Contents

  1. Predictably Irrational (2008) by Dan Ariely
  2. Thinking, Fast and Slow (2011) by Daniel Kahneman
  3. Antifragile (2012) by Nassim Nicholas Taleb
  4. The Signal and the Noise (2012) by Nate Silver
  5. Stumbling on Happiness (2005) by Daniel Gilbert

I prefer to stay away from book reviews, just not my thing. I learnt long ago that people review a book by trying to answer the wrong question: why should anyone buy this book? But the instructive question is why should anyone read this book? Even though I’ve bought (and continue to buy) lots of books, I only care about the second question. Needless to say that I’ve read far more books than I’ve bought. My justification for buying any given book is always convenience, which is totally unrelated to my justification(s) for reading that book.

However, that being said, it’s definitely useful to review my canon of uncertainty for the sake of posterity. These are the books that have moulded my thinking about uncertainty, risk, and decision making. I find them immensely enlightening, and would strongly recommend them to everyone for reading. Below are my brief remarks for each book, presented in the order that I read them (but note that the copyright year listed in each citation is for reference only).

Predictably Irrational (2008) by Dan Ariely

I read this book in late 2009. I initially saw Ariely’s TED talk on YouTube, then borrowed the book from a library, and eventually bought it for convenience. It introduced me to psychology research and behavioural economics. Ariely wrote about all sorts of cognitive biases that made a mockery of the economic orthodoxy concerning human rationality. The spooky thing was that I recognised pretty much all the biases in myself. So it was a revelation about how I tended to be mistaken whenever making decisions in a hurry. It made me question the value of intuition, and I started to distrust my intuitions about most things. This book was also the first time that I came across the work of Amos Tversky and Daniel Kahneman.

Thinking, Fast and Slow (2011) by Daniel Kahneman

I read this book in early 2012. I bought it straight away for reading, because I was already convinced about the truth in Kahneman’s research. This is an absolutely astounding book. It fleshed out all the ideas that I had begun to comprehend from psychology research. It changed my daily vocabulary, as Kahneman overtly intended in the book. I now routinely try to rein in my System 1 and give more time to my System 2 when faced with judgement under uncertainty. Even though Kahneman said he’s pessimistic about anyone being able to improve their thinking after understanding his research, I find it very useful just being aware of the cognitive biases that he and Tversky uncovered. It’s a matter of discovering my ignorance in spite of often failing to cure that ignorance.

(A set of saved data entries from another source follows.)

(** ** Concrete trades

    The program instantiates the capacity with [VwapWindowBuffer_capacity];
    the examples run the same code on a buffer of sixteen records, with a five
    second window. *)

Module Examples.
Definition MAX_TRADES : nat := 16.
Lemma pos : (0 < MAX_TRADES)%nat.
Proof. apply Nat.ltb_lt. reflexivity. Defined.
#[local] Instance small_ops : DequeOps VwapTradeRecord VwapWindowBuffer :=
  ring_deque_ops VwapTradeRecord MAX_TRADES.
#[local] Instance small_deque : Deque VwapTradeRecord VwapWindowBuffer MAX_TRADES :=
  ring_deque VwapTradeRecord MAX_TRADES pos.

Definition symbol : list Z := [73; 66; 77; 0; 0; 0; 0; 0].
Definition trade (seconds quantity price : Z) : TradeMessage :=
  Trade.mk symbol (seconds * 1000000000) quantity price.

Definition empty : VwapWindowBuffer := CircularBuffer.init MAX_TRADES.
Abbreviation start := (VwapCalculator_init MAX_TRADES empty 5, SystemMetrics_init).

(** The first trade has expired at the end, and the fourth is turned away
    as too old. *)
Definition trades : list TradeMessage :=
  [trade 10 100 14000; trade 12 50 14020; trade 15 200 13990; trade 14 10 14000; trade 16 30 14010].
Abbreviation five := (process MAX_TRADES trades start).

Lemma empty_inv : dq_inv empty.
Proof. apply CircularBuffer.ring_init_inv, pos. Defined.
Lemma trades_ok : Forall TradeMessage_ok trades.
Proof. concrete. Defined.
Lemma five_ok : is_u32 5.
Proof. lia. Defined.

Lemma addTrade_refines_witness :
  refines (nanos 5) (addTrade MAX_TRADES (trade 17 5 14000) five).1
    (Spec.add MAX_TRADES (nanos 5) (run MAX_TRADES (nanos 5) Spec.init trades) (trade 17 5 14000)).
Proof.
  rewrite (surjective_pairing five).
  exact (proj1 (addTrade_refines pos empty 5 empty_inv eq_refl five_ok trades trades_ok
    (trade 17 5 14000) five.2 SystemMetrics_init ltac:(concrete))).
Defined.

Lemma vwap_exact_witness :
  sumVolume five.1 = 280 ∧
  (getCurrentVwap five.1).1 = d_div (d_of_Z 3919300) (d_of_Z 280).
Proof.
  destruct (vwap_exact pos empty 5 empty_inv eq_refl five_ok trades trades_ok
    SystemMetrics_init ltac:(vm_compute; reflexivity)) as (_ & HV & _ & Hvwap).
  split; [rewrite HV; vm_compute; reflexivity|rewrite Hvwap; vm_compute; reflexivity].
Defined.

(** A free trade is offered too; it is rejected and moves nothing. *)
Lemma vwap_within_prices_witness :
  let c := (process MAX_TRADES (trades ++ [trade 16 70 0]) (VwapCalculator_init MAX_TRADES empty 5, SystemMetrics_init)).1 in
  d_le (d_of_Z 13990) (getCurrentVwap c).1 = true ∧ d_le (getCurrentVwap c).1 (d_of_Z 14020) = true.
Proof.
  intros c.
  destruct (vwap_within_prices pos empty 5 empty_inv eq_refl five_ok (trades ++ [trade 16 70 0]) ltac:(concrete)
    SystemMetrics_init 13990 14020) as [H _]; [concrete..|].
  apply H. concrete.
Defined.

(** Trades at 10, 12, 15 and 16 seconds: 10 and 15 are one window apart. *)
Lemma window_completes_iff_witness : firstWindowComplete five.1 = true.
Proof.
  apply (window_completes_iff pos empty 5 empty_inv eq_refl five_ok trades trades_ok
    SystemMetrics_init ltac:(concrete) ltac:(vm_compute; reflexivity)).
  exists (Spec.record (trade 10 100 14000)), (Spec.record (trade 15 200 13990)).
  split; [concrete|split; [concrete|reflexivity]].
Defined.

Lemma printStatistics_never_asserts_witness : printStatistics_assert five.1 = true.
Proof.
  exact (printStatistics_never_asserts pos empty 5 empty_inv eq_refl five_ok trades trades_ok
    SystemMetrics_init).
Defined.

(** Trades every 0.7 seconds never complete a window of five seconds. *)
Definition irregular : list TradeMessage :=
  (λ i, Trade.mk symbol (1000000000 + Z.of_nat i * 700000000) 10 14000) <$> seq 0 30.

Example irregular_incomplete : firstWindowComplete (process MAX_TRADES irregular start).1 = false.
Proof. vm_compute. reflexivity. Qed.

(** Sixteen trades in one window fill the buffer; the next one overwrites. *)
Definition burst : list TradeMessage :=
  (λ i, Trade.mk symbol (1000000000 + Z.of_nat i * 10000000) 100 14000) <$> seq 0 16.
Lemma burst_ok : Forall TradeMessage_ok burst.
Proof. concrete. Defined.

Lemma overwritten_volume_stays_witness :
  let c := (process MAX_TRADES [trade 100 7 14000]
             (addTrade MAX_TRADES (trade 2 20 14000)
               ((process MAX_TRADES burst start).1, SystemMetrics_init))).1 in
  sum_of quantity (dq_list (tradeWindow c)) + 100 ≤ sumVolume c.
Proof.
  apply (overwritten_volume_stays pos empty 5 empty_inv eq_refl five_ok burst burst_ok
    SystemMetrics_init (trade 2 20 14000) [trade 100 7 14000]
    (VwapTradeRecord_make 1000000000 100 14000));
    first [concrete | vm_compute; reflexivity].
Defined.
End Examples.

Antifragile (2012) by Nassim Nicholas Taleb

This was the first book of Taleb that I read in late 2013. I immediately proceeded to read all his other books up to that point (especially The Black Swan). I’ve found his conception of antifragility as limited loss plus unlimited gain to be the most insightful way of tackling uncertainty and risk. It helps me pick the right option when faced with a dizzying array of choices. It also eliminates a great deal of ex post facto regret due to the hindsight bias. Taleb’s expositions of fat-tail and multi-fractal statistics are second to none. His mathematical papers are excellent supplement to his books. He has an aphoristic writing style that lends itself to memorable one liners everywhere. Indeed, his short book The Bed of Procrustes is an entertaining collection of original aphorisms.

The Signal and the Noise (2012) by Nate Silver

This is the best non-technical book I’ve read (first in late 2013) about Bayesian statistics and probabilistic thinking. Silver discussed numerous domains of forecasting, some accurate and some hopeless. His main conclusion was to imagine multiple possibilities first, then apply Bayesian techniques to estimate a posterior probability distribution. So instead of predicting a narrow range of possibilities, it’s far better to focus on as broad a range as possible while always remembering that any associated probability is never certain (i.e., never 0 and never 1, but something in between). A key lesson I learnt from this book is the remarkable value of Monte-Carlo Simulation, which is a powerful tool for grappling with complex uncertainties in life.

Stumbling on Happiness (2005) by Daniel Gilbert

I read this book in late 2017, but I wish I had read it much earlier. In any case, it answered a bunch of important questions that I had about imagination and memory. Gilbert explained brilliantly how our imagination systematically failed, and how our memory was flawed as well. The two of them typically combine to create a pernicious situation where we become convinced about our future happiness, only to be disappointed when the time comes. His sense of humour shone brightly, and the book was a pure joy to read. I now have a deep curiosity to study Gilbert’s research, because it is intensely illuminating.